Previously, we brought you part one of our list of 15 interesting facts about 60 Minutes. Now check out eight more facts about the longest running prime time show in television history, now in its 48th season of hard-hitting, investigative reporting.
Number Eight: 60 Minutes Holds the Record for Most Emmy Awards Won
60 Minutes has won 133 Emmy Awards. No other program has come close to this number.
Number Seven: Andy Rooney Was Featured the Most Times of Any Correspondent
Rooney wrote an impressive 1,097 original essays for 60 Minutes. Andy Rooney has technically appeared on the program (including summer repeats) at least 1,500 times.
Number Six: One Controversy Was Turned into a Hit Movie
When Brown & Williamson’s former vice president of research and development told the program’s producer about the company’s attempt to hide the health risks on their cigarettes, the report was met with opposition. CBS Corp. refused to let Hewitt and 60 Minutes air the story, although it was eventually broadcast on February 4, 1996. In 1999, the incident sparked the Oscar-winning film, The Insider.
Number Five: Intended to Be a Television Version of Life Magazine
When Don Hewitt first conceived of the program, he wanted to create a program featuring important investigative reporting techniques within a news magazine format. Some of the first episode’s segments included visits to presidential contenders’ homes, commentary about the American electoral system from the perspective of European writers, an interview with the attorney general, a scripted reading, the shortened version of an award-winning short film, and a meditation on perception versus reality.
Number Four: Its Correspondents Rarely Share Airtime with Each Other
As part of the initial format of the program, no host was seen on screen with another host. This was done to foster a sense of intimacy between the host and the viewer, although on a few occasions, correspondents can be seen on camera together. One such occasion was when all five correspondents sat down with Bill Clinton in 1995 to discuss the United States’ involvement in the Bosnian conflict.

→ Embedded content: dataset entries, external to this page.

Lemma bounded_sublist l1 l2 : sublist l1 l2 → Bounded l2 → Bounded l1.
Proof.
  intros Hs [Hb Hr Hsn Ht]. split.
  - intros x Hx. apply Hb. by eapply elem_of_sublist.
  - intros u t. eapply within_sublist; [by apply sublist_filter_mono| |apply Hr].
    intros x [_ Hx]%list_elem_of_filter. by apply Hb.
  - intros u t. eapply within_sublist; [by apply sublist_filter_mono| |apply Hsn].
    intros x [_ Hx]%list_elem_of_filter. by apply Hb.
  - destruct (load_sublist l1 l2 Hs Hb). lia.
Qed.
Lemma within_nil a b : within a b [].
Proof. unfold within, load. simpl. lia. Qed.

Lemma bounded_nil : Bounded [].
Proof.
  split; [by intros x ?%not_elem_of_nil|intros; apply within_nil..|unfold load; simpl; lia].
Qed.

Lemma load_mark r c now l : load (mark_item r c now <$> l) = load l.
Proof.
  unfold load. rewrite length_fmap, sum_by_fmap. f_equal. apply sum_by_ext. intros x _.
  unfold mark_item. by case_decide.
Qed.

Lemma bounded_mark r c now l : Bounded l → Bounded (mark_item r c now <$> l).
Proof.
  intros [Hb Hr Hs Ht]. split.
  - intros x (y & -> & Hy)%list_elem_of_fmap. unfold mark_item. case_decide; by apply (Hb y).
  - intros u t. rewrite filter_fmap. unfold within. rewrite load_mark.
    rewrite (filter_ext_in _ (to_recipient u t)); [apply Hr|].
    intros x _. unfold mark_item, to_recipient. by case_decide.
  - intros u f. rewrite filter_fmap. unfold within. rewrite load_mark.
    rewrite (filter_ext_in _ (from_sender u f)); [apply Hs|].
    intros x _. unfold mark_item, from_sender. by case_decide.
  - by rewrite load_mark.
Qed.

(** Adding one entry keeps a selected load within its cap when the cap was
    tested for the selection the entry belongs to. *)
Lemma within_snoc (P : Item → Prop) `{∀ x, Decision (P x)} a b l x :
  within a b (filter P l) → 0 <= x.2.(bytes) →
  (P x → (load (filter P l)).1 + 1 <= a ∧ (load (filter P l)).2 + x.2.(bytes) <= b) →
  within a b (filter P (l ++ [x])).
Proof.
  intros [H1 H2] Hx HP. unfold within, load in *. simpl in *.
  rewrite filter_app, filter_cons, length_app, sum_by_app.
  case_decide as Hd; simpl; [destruct (HP Hd)|]; lia.
Qed.

Lemma bounded_enqueue s now i : Bounded s.(items) → Bounded (f_enqueue lim s now i).1.(items).
Proof.
  intros HB. unfold f_enqueue. destruct (list_find _ _) as [[? ?]|]; [done|]. cbn zeta.
  do 3 (match goal with |- context [if ?c then (s, _) else _] => destruct c eqn:?; [done|] end).
  reflect_bools.
  set (e := {| uid := _ |}).
  assert (0 <= e.(bytes)) as He.
  { simpl. pose proof (strlen_nonneg (in_blob i).(epk)). pose proof (strlen_nonneg (in_blob i).(box)). lia. }
  destruct HB as [Hb Hr Hs Ht]. simpl. split.
  - intros x [Hx| ->%list_elem_of_singleton]%elem_of_app; [by apply Hb|done].
  - intros u t. apply within_snoc; [apply Hr|done|]. intros [<- <-]. unfold load in *. simpl in *. lia.
  - intros u f. apply within_snoc; [apply Hs|done|]. intros [<- <-]. unfold load in *. simpl in *. lia.
  - unfold load in *. simpl in *. rewrite sum_by_app. simpl. lia.
Qed.

Lemma bounded_step s o : Bounded s.(items) → Bounded (f_step lim s o).1.(items).
Proof.
  intros HB. assert (∀ p, Bounded (f_keep s p).(items)) as Hk.
  { intros p. eapply bounded_sublist; [|exact HB]. apply sublist_filter. }
  destruct o as [now i|u t|r c now|u a i|now|u d|u| |]; try done; try exact (Hk _); simpl.
  - pose proof (bounded_enqueue s now i HB). by destruct (f_enqueue lim s now i).
  - by apply bounded_mark.
  - destruct (list_find _ _) as [[n x]|]; [|done]. simpl.
    eapply bounded_sublist; [|exact HB]. apply sublist_delete.
  - apply bounded_nil.
Qed.

Lemma bounded_run s ops : Bounded s.(items) → Bounded (run (f_step lim) s ops).1.(items).
Proof.
  revert s. induction ops as [|o ops IH]; intros s HB; [done|]. simpl.
  pose proof (bounded_step s o HB) as HB'. destruct (f_step lim s o) as [s1 out].
  pose proof (IH s1 HB'). by destruct (run _ s1 ops).
Qed.
End bounds.

(** ** The properties *)

(** C15: The queue's two indexes, two tallies and byte counter implement one
    FIFO list of entries.  For any sequence of enqueue, pending, markDelivered,
    ack, sweep, purge, stats and clear calls from the empty queue, every result
    the class returns (the accepted, duplicate and full verdicts, the pending
    list in arrival order, the acked entry, the swept entries, the statistics)
    is the result of the abstract list, whose caps are counted afresh from the
    entries on each call. *)
Theorem queue_refines_fifo (lim : BusQueueLimits) (ops : list QOp) :
  forallb op_clean ops = true →
  (run (q_step lim) new_queue ops).2 = (run (f_step lim) f_new ops).2.
Proof. intros Hops. by apply (sim_run lim new_queue f_new ops (sim_new)). Qed.

(** After any sequence of operations the queue is within its limits: what
    it holds for one recipient, what it holds of one sender, and the total. *)
Theorem queue_bounds (lim : BusQueueLimits) (ops : list QOp) (u d : string) :
  forallb op_clean ops = true → lacks NUL u = true →
  let q := (run (q_step lim) new_queue ops).1 in
  let held := deref q (pending q u d) in
  let sent := filter (λ e, e.(uid) = u ∧ e.(from) = d) (deref q (all_refs q)) in
  length held = length (pending q u d) ∧
  Z.of_nat (length held) <= Z.max 0 lim.(maxMessagesPerRecipient) ∧
  sum_by bytes held <= Z.max 0 lim.(maxBytesPerRecipient) ∧
  Z.of_nat (length sent) <= Z.max 0 lim.(maxMessagesPerSender) ∧
  sum_by bytes sent <= Z.max 0 lim.(maxBytesPerSender) ∧
  q.(totalBytes) = sum_by bytes (deref q (all_refs q)) ∧
  q.(totalBytes) <= Z.max 0 lim.(maxBytesTotal).
Proof.
  intros Hops Hu. cbn zeta.
  destruct (sim_run lim new_queue f_new ops (sim_new) Hops) as [HS _].
  pose proof (bounded_run lim f_new ops (bounded_nil lim)) as HB.
  set (q := (run (q_step lim) new_queue ops).1) in *.
  set (s := (run (f_step lim) f_new ops).1) in *.
  pose proof HS as (HR & _). rewrite (sim_pending q s), (rep_deref q s.(items)) by done.
  rewrite (rep_all_refs _ _ HR), (deref_heap q s.(items)) by apply (rep_heap _ _ HR).
  destruct HB as [_ Hr Hs Ht]. destruct (Hr u d) as [Hr1 Hr2]. destruct (Hs u d) as [Hs1 Hs2].
  unfold load in *. simpl in *. rewrite filter_fmap, !length_fmap, !sum_by_fmap.
  rewrite (rep_total _ _ HR), sum_by_fmap. by split_and!.
Qed.

(** *** A run *)
Definition demo_limits : BusQueueLimits :=
  {| maxMessagesPerRecipient := 2; maxBytesPerRecipient := 100; maxMessagesPerSender := 5;
     maxBytesPerSender := 200; maxBytesTotal := 1000; maxTtlMs := 5000 |}.

Definition demo_mail (i : string) : EnqueueInput :=
  {| in_uid := "u1"; in_from := "phone"; in_to := "desk"; in_id := i;
     in_blob := {| epk := "k"; box := "sealed" |}; in_ttlMs := 9000 |}.

Definition demo_ops : list QOp :=
  [OpEnqueue 0 (demo_mail "m1"); OpEnqueue 1 (demo_mail "m2"); OpEnqueue 2 (demo_mail "m1");
   OpEnqueue 3 (demo_mail "m3"); OpMark 1%positive "c1" 4; OpAck "u1" "desk" "m1";
   OpAck "u2" "desk" "m2"; OpEnqueue 5 (demo_mail "m3"); OpPending "u1" "desk"; OpSweep 5001; OpStats].

Lemma queue_refines_fifo_witness :
  omap (λ o, match o with OutEnqueue r => Some r | _ => None end)
    (run (q_step demo_limits) new_queue demo_ops).2 =
  [Queued 1%positive; Queued 2%positive; Duplicate 1%positive; RecipientFull; Queued 3%positive].
Proof. rewrite (queue_refines_fifo demo_limits demo_ops eq_refl). reflexivity. Defined.

Lemma queue_bounds_witness :
  let q := (run (q_step demo_limits) new_queue demo_ops).1 in
  let held := deref q (pending q "u1" "desk") in
  map id held = ["m3"] ∧ Z.of_nat (length held) <= 2.
Proof.
  split; [vm_compute; reflexivity|].
  exact (proj1 (proj2 (queue_bounds demo_limits demo_ops "u1" "desk" eq_refl eq_refl))).
Defined.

Number Three: One Report Almost Cost Dan Rather His Job
During the presidential election in 2004, 60 Minutes II (a 60 Minutes spinoff that was eventually canceled) claimed to obtain documents from George W. Bush’s service in the Texas Air National Guard. However, the documents had not been authenticated before the report aired. This bit of sloppy reporting cost a number of CBS News executives to either be fired or forced to quit. Dan Rather also resigned from the program as well, but it has been rumored that he would have retired a year later anyway.
Number Two: The Program’s Creator Also Produced the First Televised Presidential Debate
Before ever coming up with the idea for 60 Minutes, Don Hewitt, who was a producer and director at CBS since 1948, produced the first ever televised presidential debate in 1960. The broadcast was widely seen as one of the deciding factors in the election’s outcome. Hewitt was also producing the CBS Evening News when Walter Cronkite announced the passing of JFK.
Number One: The Stopwatch Logo Was Not Originally Part of the Show
Though it started being used in the show’s first season, the stopwatch was actually introduced a couple of shows in. Now one of the most iconic parts of the show, the stopwatch has gone through a few makeovers regarding its background colors and the color of the words over it. The last makeover happened in 2006 when the stopwatch was changed from its diagonal position to its current upright position. Thank you for reading our list of 15 interesting facts about 60 Minutes. We hope you enjoyed it!